● **ABOUT THIS EXERCISE**
Look for "Import" in each line of the records, and copy the lines that have it.

● ● ● ● ●

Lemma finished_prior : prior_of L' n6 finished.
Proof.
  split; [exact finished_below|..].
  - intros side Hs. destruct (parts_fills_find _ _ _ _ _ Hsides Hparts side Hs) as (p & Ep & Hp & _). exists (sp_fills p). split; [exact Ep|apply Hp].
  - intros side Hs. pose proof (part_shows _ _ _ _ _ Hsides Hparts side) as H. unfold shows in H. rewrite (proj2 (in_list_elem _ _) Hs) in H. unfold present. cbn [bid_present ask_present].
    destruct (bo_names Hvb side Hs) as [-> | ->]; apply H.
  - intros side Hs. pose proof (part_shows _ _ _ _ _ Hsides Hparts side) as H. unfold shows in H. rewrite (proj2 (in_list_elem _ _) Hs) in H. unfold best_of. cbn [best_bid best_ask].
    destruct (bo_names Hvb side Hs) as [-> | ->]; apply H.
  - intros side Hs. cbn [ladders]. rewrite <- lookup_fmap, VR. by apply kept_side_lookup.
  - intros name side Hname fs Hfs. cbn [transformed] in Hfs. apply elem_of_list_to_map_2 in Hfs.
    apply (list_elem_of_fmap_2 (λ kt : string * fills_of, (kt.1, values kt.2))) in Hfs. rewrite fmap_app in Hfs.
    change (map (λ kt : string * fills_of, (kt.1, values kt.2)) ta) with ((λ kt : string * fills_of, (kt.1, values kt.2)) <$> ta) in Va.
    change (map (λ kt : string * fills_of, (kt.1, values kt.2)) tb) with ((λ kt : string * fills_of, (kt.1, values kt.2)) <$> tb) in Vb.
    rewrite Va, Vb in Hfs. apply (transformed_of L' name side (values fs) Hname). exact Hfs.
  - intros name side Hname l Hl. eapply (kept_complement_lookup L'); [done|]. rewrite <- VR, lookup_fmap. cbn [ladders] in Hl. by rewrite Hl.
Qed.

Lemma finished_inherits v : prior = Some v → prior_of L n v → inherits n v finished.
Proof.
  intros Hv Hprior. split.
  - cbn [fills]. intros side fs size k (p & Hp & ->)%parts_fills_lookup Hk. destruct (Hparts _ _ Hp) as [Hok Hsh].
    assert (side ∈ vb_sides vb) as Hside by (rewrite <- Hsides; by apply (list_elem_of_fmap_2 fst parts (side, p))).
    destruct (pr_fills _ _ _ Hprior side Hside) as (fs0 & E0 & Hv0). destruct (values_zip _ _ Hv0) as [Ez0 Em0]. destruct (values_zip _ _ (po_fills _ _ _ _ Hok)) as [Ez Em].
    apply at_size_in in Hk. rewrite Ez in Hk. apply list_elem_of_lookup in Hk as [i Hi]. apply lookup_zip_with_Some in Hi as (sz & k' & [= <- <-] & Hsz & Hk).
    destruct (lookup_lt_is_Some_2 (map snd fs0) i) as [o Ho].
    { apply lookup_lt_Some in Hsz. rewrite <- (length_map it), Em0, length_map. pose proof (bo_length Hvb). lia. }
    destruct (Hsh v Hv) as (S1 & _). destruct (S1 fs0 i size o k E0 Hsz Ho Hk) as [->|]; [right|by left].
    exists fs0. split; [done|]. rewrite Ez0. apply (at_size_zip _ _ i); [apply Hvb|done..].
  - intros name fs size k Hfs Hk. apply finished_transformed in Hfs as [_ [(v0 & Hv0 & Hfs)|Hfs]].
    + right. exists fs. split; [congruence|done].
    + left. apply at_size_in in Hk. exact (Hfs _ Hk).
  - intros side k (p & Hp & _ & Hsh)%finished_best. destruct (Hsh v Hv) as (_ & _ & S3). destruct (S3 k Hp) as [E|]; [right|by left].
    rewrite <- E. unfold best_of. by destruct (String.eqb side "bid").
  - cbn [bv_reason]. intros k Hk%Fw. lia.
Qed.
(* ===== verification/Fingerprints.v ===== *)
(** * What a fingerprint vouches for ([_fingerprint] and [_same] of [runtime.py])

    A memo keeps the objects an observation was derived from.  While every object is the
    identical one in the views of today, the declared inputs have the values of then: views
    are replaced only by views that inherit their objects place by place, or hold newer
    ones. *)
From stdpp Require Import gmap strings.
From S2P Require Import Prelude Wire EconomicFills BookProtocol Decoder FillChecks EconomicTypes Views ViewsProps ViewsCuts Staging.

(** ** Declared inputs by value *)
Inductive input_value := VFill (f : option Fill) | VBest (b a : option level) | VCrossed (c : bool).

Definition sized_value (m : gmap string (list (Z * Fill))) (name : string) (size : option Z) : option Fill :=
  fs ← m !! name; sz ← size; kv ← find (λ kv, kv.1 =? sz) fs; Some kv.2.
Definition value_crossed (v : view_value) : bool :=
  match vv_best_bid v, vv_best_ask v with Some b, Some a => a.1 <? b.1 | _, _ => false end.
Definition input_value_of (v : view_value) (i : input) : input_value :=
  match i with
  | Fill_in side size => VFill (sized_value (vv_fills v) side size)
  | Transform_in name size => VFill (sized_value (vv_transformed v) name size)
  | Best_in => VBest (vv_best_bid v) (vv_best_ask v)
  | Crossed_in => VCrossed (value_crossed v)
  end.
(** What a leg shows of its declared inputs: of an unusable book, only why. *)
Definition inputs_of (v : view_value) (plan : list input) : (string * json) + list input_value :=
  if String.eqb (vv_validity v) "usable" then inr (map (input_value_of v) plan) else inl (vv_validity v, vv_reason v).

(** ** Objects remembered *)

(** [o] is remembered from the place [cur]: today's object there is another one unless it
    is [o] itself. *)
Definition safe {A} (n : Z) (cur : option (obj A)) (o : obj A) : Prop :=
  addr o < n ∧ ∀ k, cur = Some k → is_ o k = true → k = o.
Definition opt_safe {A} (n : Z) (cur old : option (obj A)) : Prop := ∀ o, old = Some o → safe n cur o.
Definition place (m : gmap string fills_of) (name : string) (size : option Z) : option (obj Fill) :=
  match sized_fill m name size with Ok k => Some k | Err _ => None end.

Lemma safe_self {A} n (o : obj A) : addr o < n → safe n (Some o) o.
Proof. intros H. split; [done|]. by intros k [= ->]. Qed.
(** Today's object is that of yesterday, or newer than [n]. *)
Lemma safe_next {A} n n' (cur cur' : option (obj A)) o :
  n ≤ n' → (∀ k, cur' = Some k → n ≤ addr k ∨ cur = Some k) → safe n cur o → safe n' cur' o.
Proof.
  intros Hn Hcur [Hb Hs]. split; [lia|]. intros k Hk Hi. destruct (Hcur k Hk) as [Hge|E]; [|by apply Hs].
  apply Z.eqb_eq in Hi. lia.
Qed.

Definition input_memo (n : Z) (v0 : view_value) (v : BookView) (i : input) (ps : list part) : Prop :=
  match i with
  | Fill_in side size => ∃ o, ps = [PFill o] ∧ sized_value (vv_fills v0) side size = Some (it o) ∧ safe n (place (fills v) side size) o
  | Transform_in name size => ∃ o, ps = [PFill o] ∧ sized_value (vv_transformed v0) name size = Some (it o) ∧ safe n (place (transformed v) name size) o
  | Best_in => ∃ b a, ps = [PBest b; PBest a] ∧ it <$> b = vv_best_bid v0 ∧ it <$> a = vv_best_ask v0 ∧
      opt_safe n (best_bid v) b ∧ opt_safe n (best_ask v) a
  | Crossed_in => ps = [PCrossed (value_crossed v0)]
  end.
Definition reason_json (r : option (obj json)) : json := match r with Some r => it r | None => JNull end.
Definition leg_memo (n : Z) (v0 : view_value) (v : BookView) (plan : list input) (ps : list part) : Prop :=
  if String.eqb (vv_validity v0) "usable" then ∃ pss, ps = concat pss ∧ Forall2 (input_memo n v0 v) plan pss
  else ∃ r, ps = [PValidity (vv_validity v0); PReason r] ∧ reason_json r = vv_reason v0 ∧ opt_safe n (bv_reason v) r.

● ● ● ● ●

● **EXPECTED ANSWER**
From stdpp Require Import gmap strings.
From S2P Require Import Prelude Wire EconomicFills BookProtocol Decoder FillChecks EconomicTypes Views ViewsProps ViewsCuts Staging.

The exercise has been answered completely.